[DATA SECTION — start]

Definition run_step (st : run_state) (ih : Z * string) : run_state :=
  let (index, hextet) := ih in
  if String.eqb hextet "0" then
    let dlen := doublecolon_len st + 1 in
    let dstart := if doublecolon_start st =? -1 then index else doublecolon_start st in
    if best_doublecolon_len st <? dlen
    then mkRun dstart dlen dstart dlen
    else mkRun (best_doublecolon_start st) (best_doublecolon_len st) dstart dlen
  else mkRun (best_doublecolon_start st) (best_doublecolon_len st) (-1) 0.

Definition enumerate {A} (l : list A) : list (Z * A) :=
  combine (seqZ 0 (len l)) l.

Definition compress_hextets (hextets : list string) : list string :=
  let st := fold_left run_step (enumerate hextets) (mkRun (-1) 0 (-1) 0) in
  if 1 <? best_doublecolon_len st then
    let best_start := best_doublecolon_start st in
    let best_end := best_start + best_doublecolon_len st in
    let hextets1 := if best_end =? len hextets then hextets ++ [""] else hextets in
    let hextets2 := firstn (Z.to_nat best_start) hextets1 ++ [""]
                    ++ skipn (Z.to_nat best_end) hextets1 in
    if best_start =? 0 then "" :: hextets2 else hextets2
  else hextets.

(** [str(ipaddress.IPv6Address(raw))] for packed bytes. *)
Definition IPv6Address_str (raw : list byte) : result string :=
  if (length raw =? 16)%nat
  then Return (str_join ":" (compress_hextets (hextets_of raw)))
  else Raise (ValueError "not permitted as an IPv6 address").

[DATA SECTION — finish]
[DATA SECTION — start]

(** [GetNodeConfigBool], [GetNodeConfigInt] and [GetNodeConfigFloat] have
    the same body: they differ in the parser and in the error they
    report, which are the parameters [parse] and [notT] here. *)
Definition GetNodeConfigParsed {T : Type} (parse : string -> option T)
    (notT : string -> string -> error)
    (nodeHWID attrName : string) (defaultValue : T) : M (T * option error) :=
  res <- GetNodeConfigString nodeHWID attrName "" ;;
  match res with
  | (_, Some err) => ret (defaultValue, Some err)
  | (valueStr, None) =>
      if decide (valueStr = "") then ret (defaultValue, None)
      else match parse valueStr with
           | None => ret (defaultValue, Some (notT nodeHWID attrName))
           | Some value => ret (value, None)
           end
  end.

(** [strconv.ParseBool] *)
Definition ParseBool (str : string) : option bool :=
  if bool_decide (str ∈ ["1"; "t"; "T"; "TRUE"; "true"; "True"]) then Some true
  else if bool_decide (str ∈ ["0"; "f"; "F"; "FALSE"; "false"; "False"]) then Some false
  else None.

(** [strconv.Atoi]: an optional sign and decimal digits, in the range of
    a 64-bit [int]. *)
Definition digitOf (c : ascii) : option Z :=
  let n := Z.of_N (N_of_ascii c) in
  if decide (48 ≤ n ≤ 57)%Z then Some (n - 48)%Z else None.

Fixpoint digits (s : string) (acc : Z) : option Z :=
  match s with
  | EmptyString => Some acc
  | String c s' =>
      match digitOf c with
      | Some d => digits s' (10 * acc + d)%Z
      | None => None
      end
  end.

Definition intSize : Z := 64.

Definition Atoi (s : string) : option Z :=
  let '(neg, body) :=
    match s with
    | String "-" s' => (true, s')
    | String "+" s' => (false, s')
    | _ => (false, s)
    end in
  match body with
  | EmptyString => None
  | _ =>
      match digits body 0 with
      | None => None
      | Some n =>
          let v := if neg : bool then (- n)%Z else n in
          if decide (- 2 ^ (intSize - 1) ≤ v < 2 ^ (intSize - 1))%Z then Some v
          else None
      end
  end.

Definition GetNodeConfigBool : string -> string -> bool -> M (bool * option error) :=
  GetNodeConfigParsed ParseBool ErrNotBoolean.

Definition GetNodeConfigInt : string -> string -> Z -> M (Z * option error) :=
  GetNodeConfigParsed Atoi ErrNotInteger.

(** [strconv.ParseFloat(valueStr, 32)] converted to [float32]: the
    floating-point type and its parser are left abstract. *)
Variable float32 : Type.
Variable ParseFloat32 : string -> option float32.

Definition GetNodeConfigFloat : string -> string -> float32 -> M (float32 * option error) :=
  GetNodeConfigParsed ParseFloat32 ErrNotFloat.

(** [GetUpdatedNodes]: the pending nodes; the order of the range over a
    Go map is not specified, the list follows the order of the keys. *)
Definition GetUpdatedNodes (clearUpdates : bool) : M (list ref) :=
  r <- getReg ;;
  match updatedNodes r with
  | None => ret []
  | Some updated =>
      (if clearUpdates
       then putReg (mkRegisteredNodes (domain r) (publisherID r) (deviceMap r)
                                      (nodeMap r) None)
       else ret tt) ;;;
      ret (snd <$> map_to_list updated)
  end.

[DATA SECTION — finish]
[DATA SECTION — start]

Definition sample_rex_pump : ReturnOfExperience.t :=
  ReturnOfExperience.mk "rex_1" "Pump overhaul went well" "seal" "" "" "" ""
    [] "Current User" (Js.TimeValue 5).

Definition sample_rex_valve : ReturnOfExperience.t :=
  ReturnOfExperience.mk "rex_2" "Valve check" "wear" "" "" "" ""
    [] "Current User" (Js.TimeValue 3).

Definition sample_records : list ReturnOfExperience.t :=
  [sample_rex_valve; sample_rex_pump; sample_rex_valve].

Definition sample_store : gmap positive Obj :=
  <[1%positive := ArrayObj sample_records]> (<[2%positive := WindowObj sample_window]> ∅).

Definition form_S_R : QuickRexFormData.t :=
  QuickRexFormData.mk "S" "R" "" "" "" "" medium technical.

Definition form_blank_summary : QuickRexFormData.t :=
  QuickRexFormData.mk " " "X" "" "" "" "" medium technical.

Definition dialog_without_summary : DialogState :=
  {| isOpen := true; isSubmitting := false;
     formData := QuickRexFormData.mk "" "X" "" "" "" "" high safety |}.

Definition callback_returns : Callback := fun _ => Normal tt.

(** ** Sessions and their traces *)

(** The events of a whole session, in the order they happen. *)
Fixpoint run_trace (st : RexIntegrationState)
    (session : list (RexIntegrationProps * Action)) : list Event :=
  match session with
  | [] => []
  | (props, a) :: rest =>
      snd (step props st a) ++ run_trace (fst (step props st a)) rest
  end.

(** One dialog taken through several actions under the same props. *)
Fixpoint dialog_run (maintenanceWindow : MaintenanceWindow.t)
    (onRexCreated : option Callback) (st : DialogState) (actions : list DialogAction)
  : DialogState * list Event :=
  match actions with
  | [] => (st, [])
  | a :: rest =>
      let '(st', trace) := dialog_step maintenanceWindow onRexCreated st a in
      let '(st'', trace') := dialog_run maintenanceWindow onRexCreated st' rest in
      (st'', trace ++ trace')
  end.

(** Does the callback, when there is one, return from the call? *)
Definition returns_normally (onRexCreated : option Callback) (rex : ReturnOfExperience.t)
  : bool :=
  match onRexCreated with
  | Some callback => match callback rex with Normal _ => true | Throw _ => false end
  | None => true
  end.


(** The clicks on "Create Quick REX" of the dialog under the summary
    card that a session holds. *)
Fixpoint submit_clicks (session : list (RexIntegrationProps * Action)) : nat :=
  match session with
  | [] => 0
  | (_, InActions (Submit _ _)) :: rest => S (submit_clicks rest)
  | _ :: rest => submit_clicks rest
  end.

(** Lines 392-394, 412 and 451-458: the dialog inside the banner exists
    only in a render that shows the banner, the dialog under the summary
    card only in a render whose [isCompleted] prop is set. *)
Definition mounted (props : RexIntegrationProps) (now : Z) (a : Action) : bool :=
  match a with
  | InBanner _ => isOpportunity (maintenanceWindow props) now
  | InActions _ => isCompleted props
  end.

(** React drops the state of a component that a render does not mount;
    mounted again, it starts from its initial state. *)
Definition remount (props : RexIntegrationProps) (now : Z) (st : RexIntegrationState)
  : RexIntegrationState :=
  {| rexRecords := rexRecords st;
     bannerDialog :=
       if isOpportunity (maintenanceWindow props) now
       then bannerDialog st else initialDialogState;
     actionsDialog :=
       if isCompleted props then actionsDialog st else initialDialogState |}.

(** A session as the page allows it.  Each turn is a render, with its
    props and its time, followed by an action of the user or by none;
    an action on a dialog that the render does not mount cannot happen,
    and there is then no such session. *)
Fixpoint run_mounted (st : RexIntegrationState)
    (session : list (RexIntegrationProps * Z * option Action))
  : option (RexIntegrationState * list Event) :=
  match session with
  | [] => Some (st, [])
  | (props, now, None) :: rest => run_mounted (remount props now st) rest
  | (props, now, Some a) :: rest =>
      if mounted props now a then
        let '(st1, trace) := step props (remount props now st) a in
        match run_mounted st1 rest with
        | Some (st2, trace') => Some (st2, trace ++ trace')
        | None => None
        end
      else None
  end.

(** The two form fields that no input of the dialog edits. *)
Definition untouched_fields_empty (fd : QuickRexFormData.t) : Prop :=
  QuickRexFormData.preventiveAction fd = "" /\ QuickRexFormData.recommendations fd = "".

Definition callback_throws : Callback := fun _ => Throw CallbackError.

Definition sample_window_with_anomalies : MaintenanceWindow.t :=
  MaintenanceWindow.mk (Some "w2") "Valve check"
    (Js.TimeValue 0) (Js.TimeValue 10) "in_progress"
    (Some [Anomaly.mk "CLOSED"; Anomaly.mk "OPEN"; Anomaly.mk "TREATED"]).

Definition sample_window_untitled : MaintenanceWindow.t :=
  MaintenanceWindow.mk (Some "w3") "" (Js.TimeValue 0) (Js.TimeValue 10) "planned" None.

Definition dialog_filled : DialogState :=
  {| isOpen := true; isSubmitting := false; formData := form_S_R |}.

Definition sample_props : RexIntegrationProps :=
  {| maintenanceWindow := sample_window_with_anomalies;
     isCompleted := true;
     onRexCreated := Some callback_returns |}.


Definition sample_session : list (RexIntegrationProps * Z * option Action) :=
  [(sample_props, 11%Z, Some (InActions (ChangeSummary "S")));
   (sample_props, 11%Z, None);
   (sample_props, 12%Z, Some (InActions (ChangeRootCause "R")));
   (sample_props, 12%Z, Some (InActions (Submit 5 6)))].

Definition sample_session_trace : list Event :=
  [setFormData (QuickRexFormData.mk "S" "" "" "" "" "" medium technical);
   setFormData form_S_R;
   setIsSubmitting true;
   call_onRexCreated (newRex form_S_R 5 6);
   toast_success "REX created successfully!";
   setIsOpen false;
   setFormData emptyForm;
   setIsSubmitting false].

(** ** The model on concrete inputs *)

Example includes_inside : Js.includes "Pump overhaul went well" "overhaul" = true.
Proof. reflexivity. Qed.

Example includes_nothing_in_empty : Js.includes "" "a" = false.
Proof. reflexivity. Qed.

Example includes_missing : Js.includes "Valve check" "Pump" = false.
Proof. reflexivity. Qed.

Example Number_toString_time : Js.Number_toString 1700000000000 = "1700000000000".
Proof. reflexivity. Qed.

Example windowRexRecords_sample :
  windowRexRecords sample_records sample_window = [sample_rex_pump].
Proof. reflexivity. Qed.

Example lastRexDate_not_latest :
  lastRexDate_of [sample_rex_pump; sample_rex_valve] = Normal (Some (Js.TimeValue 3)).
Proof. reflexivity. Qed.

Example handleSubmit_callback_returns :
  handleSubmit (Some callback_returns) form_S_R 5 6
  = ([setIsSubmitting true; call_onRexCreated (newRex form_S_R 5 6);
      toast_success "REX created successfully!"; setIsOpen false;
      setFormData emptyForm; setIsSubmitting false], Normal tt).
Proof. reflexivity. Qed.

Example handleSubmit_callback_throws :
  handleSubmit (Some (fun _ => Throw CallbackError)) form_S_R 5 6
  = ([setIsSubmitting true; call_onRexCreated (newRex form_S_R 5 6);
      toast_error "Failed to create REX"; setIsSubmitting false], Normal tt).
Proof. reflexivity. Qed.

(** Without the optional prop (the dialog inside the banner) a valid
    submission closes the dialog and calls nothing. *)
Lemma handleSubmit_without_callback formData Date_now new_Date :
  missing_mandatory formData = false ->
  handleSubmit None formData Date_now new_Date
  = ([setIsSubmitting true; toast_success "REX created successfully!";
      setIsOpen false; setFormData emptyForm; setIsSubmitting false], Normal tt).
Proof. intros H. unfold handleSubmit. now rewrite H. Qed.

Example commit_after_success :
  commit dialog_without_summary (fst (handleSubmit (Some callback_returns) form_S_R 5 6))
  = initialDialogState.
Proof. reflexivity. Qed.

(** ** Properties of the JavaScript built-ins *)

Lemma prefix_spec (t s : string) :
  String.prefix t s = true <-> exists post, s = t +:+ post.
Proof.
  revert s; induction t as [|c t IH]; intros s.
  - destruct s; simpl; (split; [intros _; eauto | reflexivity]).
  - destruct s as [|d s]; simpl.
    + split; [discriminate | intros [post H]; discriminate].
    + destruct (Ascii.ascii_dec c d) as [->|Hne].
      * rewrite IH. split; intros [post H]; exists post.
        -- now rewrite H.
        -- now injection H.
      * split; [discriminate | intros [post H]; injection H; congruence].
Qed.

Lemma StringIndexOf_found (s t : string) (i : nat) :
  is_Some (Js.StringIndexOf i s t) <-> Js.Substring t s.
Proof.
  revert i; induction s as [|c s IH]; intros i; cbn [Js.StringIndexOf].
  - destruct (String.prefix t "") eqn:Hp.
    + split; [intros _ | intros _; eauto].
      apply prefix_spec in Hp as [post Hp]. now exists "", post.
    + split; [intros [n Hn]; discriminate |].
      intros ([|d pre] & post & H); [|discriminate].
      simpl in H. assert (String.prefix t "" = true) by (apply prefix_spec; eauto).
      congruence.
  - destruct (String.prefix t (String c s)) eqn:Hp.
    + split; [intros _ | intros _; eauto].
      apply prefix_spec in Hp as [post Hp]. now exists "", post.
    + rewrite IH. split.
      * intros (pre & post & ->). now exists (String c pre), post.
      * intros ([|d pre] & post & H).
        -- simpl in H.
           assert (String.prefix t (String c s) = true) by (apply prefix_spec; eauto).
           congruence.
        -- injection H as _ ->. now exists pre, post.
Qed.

[DATA SECTION — finish]

> _PROBLEM DESCRIPTION_:
Among the lines above, repeat exactly those from the line with "Definition run_step (st" to the line with "let best_start := best_doublecolon_start", counting both ends.

> _ANSWER BELOW_:
Definition run_step (st : run_state) (ih : Z * string) : run_state :=
  let (index, hextet) := ih in
  if String.eqb hextet "0" then
    let dlen := doublecolon_len st + 1 in
    let dstart := if doublecolon_start st =? -1 then index else doublecolon_start st in
    if best_doublecolon_len st <? dlen
    then mkRun dstart dlen dstart dlen
    else mkRun (best_doublecolon_start st) (best_doublecolon_len st) dstart dlen
  else mkRun (best_doublecolon_start st) (best_doublecolon_len st) (-1) 0.

Definition enumerate {A} (l : list A) : list (Z * A) :=
  combine (seqZ 0 (len l)) l.

Definition compress_hextets (hextets : list string) : list string :=
  let st := fold_left run_step (enumerate hextets) (mkRun (-1) 0 (-1) 0) in
  if 1 <? best_doublecolon_len st then
    let best_start := best_doublecolon_start st in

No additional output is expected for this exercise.